La Consulta: «Dell’Utri poteva criticare Caselli»

Il magistrato e sei sostituti della procura di Palermo avevano querelato il deputato per diffamazione

da Milano
Una sentenza in controtendenza. Un verdetto che alza una barriera a protezione del parlamentare e delle sue opinioni: nel caso Marcello Dell’Utri. Il deputato azzurro se l’era presa, in un’intervista concessa al Messaggero, con Giancarlo Caselli e sei sostituti della Procura di Palermo che avevano chiesto il suo arresto, poi negato da Montecitorio, nel gennaio ’99. Dell’Utri era stato querelato dai magistrati siciliani per diffamazione. La Camera aveva dichiarato insindacabili le affermazioni del suo membro, il Gip di Roma aveva sollevato un conflitto di attribuzione davanti alla Corte costituzionale. E la Consulta ha dato ragione al Parlamento.
Nei mesi scorsi era successo esattamente il contrario: a novembre, per esempio, la Consulta aveva dichiarato non coperte da immunità le frasi pronunciate dal presidente del Senato Marcello Pera nel 1999, quando era senatore di Forza Italia, sempre contro Caselli.
Questa volta però il giudizio è diverso. «La Camera - si legge nella sentenza - non ha ecceduto i limiti delle proprie attribuzioni costituzionali; e, conseguentemente, non ha leso le attribuzioni dell’autorità giudiziaria che procedeva contro il medesimo deputato per il reato di diffamazione». In realtà Dell’Utri, conversando con il Messaggero, era andato giù pesante: «La loro è una reazione infantile - aveva detto dei Pm che avevano chiesto il suo arresto -, cominciano a capire che il castello di carte che mi hanno costruito addosso sta crollando e allora ne fanno uno nuovo, i pentiti sono come i juke box, metti il gettone e loro dicono ciò che vuoi. Ma io non ho gettoni. La Procura sì».
Quelle frasi di Dell’Utri, secondo la Consulta, «erano collegate alla pendenza di un procedimento parlamentare», proiezione del processo per concorso esterno in associazione mafiosa concluso, in tribunale, con una condanna a 9 anni. Insomma, «costituivano non tanto un’iniziativa autonoma del parlamentare, quanto piuttosto affermazioni volte, nell’ambito del citato procedimento, a ottenere dalla Camera il diniego dell’autorizzazione all’esecuzione del provvedimento cautelare». Insomma, quell’intervista, per quanto ruvida, ci stava tutta. Dell’Utri aveva tutto il diritto di difendersi davanti ai colleghi e al Paese per evitare il carcere.
In altre occasioni, la Consulta, sempre nelle funzioni di arbitro fra i diversi poteri dello Stato, aveva invece distinto fra le dichiarazioni extra moenia e l’attività parlamentare vera e propria: interrogazioni, interpellanze e altro. In pratica, fuori dal recinto del Parlamento e dell’attività ad esso connessa, il deputato torna a essere un normale cittadino e come tale perde lo scudo dell’articolo 68 della Costituzione.

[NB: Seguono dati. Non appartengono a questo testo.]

Lemma tree_exit_ok x R t c n k :
  tree_ok x R → t_procs x !! t = Some n → n_self n = Some c →
  t_leash x !! t = None → (∀ par, t_pcs x !! t ≠ Some (ToLoad par)) →
  (∀ y s, y ∈ n_children n → R !! y ≠ Some (RLive s)) → c_terminated k = 1 →
  tree_ok (tree_exit t c k (n_children n) x)
    (<[c := REnded (c_status k)]> (foldl (λ h y, delete y h) R (n_children n))).
Proof.
  intros Ok Hn Hself Hlt Hpct Hfreed Hk.
  pose proof Ok as [Oheap Oload Oloading Oself Olive Opcs Ochild Oleash Oown Owait Oset Oexec].
  destruct (Oself t n c Hn Hself) as [HRc _]. destruct (Ochild t n Hn) as (_ & _ & Hall).
  assert (c ∉ n_children n) as Hcn by (intros Hin; by apply (Hfreed c t Hin)).
  assert (∀ s y, holds x s y → s ≠ t → y ∉ n_children n) as Hother.
  { intros s y Hh Hne Hin. apply Hne. eapply Oown; [done|]. left. by exists n. }
  set (R' := <[c := _]> _).
  assert (∀ y r, R' !! y = Some r → (y = c ∧ r = REnded (c_status k)) ∨ (y ≠ c ∧ y ∉ n_children n ∧ R !! y = Some r)) as HR'.
  { intros y r Hy. unfold R' in Hy. lookups; [by left|]. right. rewrite lookup_free_all in Hy.
    case_decide; [done|]. split_and!; congruence || done. }
  assert (∀ y, y ≠ c → y ∉ n_children n → R' !! y = R !! y) as Hsame.
  { intros y ? ?. unfold R'. by rewrite lookup_insert_ne, lookup_free_all, decide_False. }
  split; unfold tree_exit; simpl.
  - intros y. unfold R'. destruct (decide (c = y)) as [<-|]; [by rewrite !lookup_insert_eq|].
    rewrite !lookup_insert_ne, !lookup_free_all by done. case_decide; [done|apply Oheap].
  - intros s par Hs. lookups. destruct (Oload s par Hs) as (l' & n' & El' & HRl & ? & Hn' & ?). exists l', n'.
    rewrite lookup_delete_ne by done. rewrite Hsame; [done|congruence|]. intros Hin.
    destruct (Hall _ Hin) as [_ Hnl]. by apply (Hnl s).
  - intros y s Hy. apply HR' in Hy as [[? ?]|(? & ? & Hy)]; [done|].
    destruct (Oloading y s Hy) as (par & l' & Hs & ?). exists par, l'. rewrite lookup_delete_ne; [done|].
    intros <-. by apply (Hpct par).
  - intros s n' y Hs Hy. lookups. destruct (Oself s n' y Hs Hy) as [HRy ?]. rewrite Hsame; [done|congruence|].
    intros Hin. by apply (Hfreed y s).
  - intros y s Hy. apply HR' in Hy as [[? ?]|(? & ? & Hy)]; [done|]. destruct (Olive y s Hy) as (n' & Hs & ?).
    exists n'. rewrite lookup_delete_ne; [done|]. intros <-. congruence.
  - intros s. destruct (decide (t = s)) as [<-|]; [rewrite lookup_delete_eq; by intros [? ?]|].
    rewrite !lookup_delete_ne by done. apply Opcs.
  - intros s n' Hs. lookups. destruct (Ochild s n' Hs) as (? & ? & Hall'). split; [done|]. split; [done|].
    intros y Hy. destruct (decide (y = c)) as [->|].
    + unfold R'. rewrite lookup_insert_eq. by split; [eexists|].
    + rewrite Hsame; [by apply Hall'|done|]. apply (Hother s); [left; by exists n'|by apply not_eq_sym].
  - intros s l' Hs. assert (s ≠ t) by congruence. destruct (Oleash s l' Hs) as (? & (tid' & Htid) & Hni).
    split; [|split].
    + destruct (decide (l_child l' = c)) as [->|]; [unfold R'; rewrite lookup_insert_eq; by eexists|].
      rewrite Hsame; [done|done|]. apply (Hother s); [right; by exists l'|done].
    + exists tid'. by rewrite lookup_delete_ne.
    + intros n' Hn'. lookups. by apply Hni.
  - intros s1 s2 y H1 H2. apply (Oown s1 s2 y); (eapply holds_sub; [..|eassumption]); simpl;
      intros s ? Hs; lookups; by eexists.
  - intros s y Hs. lookups. destruct (Owait s y Hs) as (n' & Hn' & ?). exists n'. by rewrite lookup_delete_ne.
  - intros s l' Hs Hz. destruct (Oset s l' Hs Hz) as (s' & HR''). exists s'. rewrite Hsame; [done|congruence|].
    intros Hin. destruct (Hall _ Hin) as [_ Hnl]. by apply (Hnl s').
  - intros s tid Hs. lookups. by eapply Oexec.
Qed.
Lemma start_spec m par k k' :
  kinv m k → pc_at (running k) k = Some (ToLoad par) → kernel_start par k = Ret k' → op_spec 0 k Tau k'.
Proof.
  intros Hk Hpc E. destruct (tree_now_ok m k Hk) as (R & Ok & _). unfold kernel_start in E. inv_bind.
  match goal with H : run_call _ _ _ = Ret (?z, _) |- _ =>
    rename H into Hs; destruct z as [r| |] end; [|done..].
  pose proof (run_call_threads _ _ _ _ _ (start_process_threads par) Hs) as Hd.
  apply run_call_inv in Hs as (s & Hs & ->).
  destruct (to_load _ _ Ok _ _ Hpc) as (l & n & Hl & _ & Hz & _).
  pose proof (load_view (systems k) (running k) par l r s (pcs (systems k)) Hl Hz Hs) as Ev.
  pose proof (step_load exit_message _ _ _ _ _ Hpc Hs) as Hst.
  destruct (sema_pop _ _) as [woken w] eqn:Ep.
  eapply (raise_spec m k (goes_to (running k) (if r is Some _ then InUser else Failed) (upd_sys s (user k)))
    (SuccessSet par)); [done|exact Hd|exact Ep|exact Hst| |
    by match goal with H : unblock_all _ _ = Ret _ |- _ => exact H end].
  change (tree_of_user _) with (tree_view s (<[running k := if r is Some _ then InUser else Failed]> (pcs (systems k)))).
  rewrite Ev. by constructor.
Qed.

(** What [execute_begin] does when all pages are there; the user fields of the new thread
    are already zero. *)
Definition executed_sys t' (name : list Z) c (s : sys dev files) : sys dev files :=
  (new_thread t' name (s <| child_heap ::= <[c := MkChild 0 (sema_init 0) (-1)]> |>))
    <| leashes ::= <[current (svm s) := MkLeash (sema_init 0) false (take (Z.to_nat PGSIZE - 1) name) c]> |>.

Lemma execute_ret np c t' tid name (s : sys dev files) :
  execute_begin (Some np) (Some c) (Some (t', tid)) name s = Ret (Val (Some tid), executed_sys t' name c s).
Proof. done. Qed.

Negli ultimi anni, la Consulta è stata letteralmente intasata da ricorsi dei giudici che chiedono di poter mandare avanti le denunce di magistrati o altre persone e dunque premono per poter superare la fragile barriera dell’insindacabilità. Pallido ricordo di quell’istituto che era l’autorizzazione a procedere, eliminata a furor di popolo ai primi venti di Mani pulite.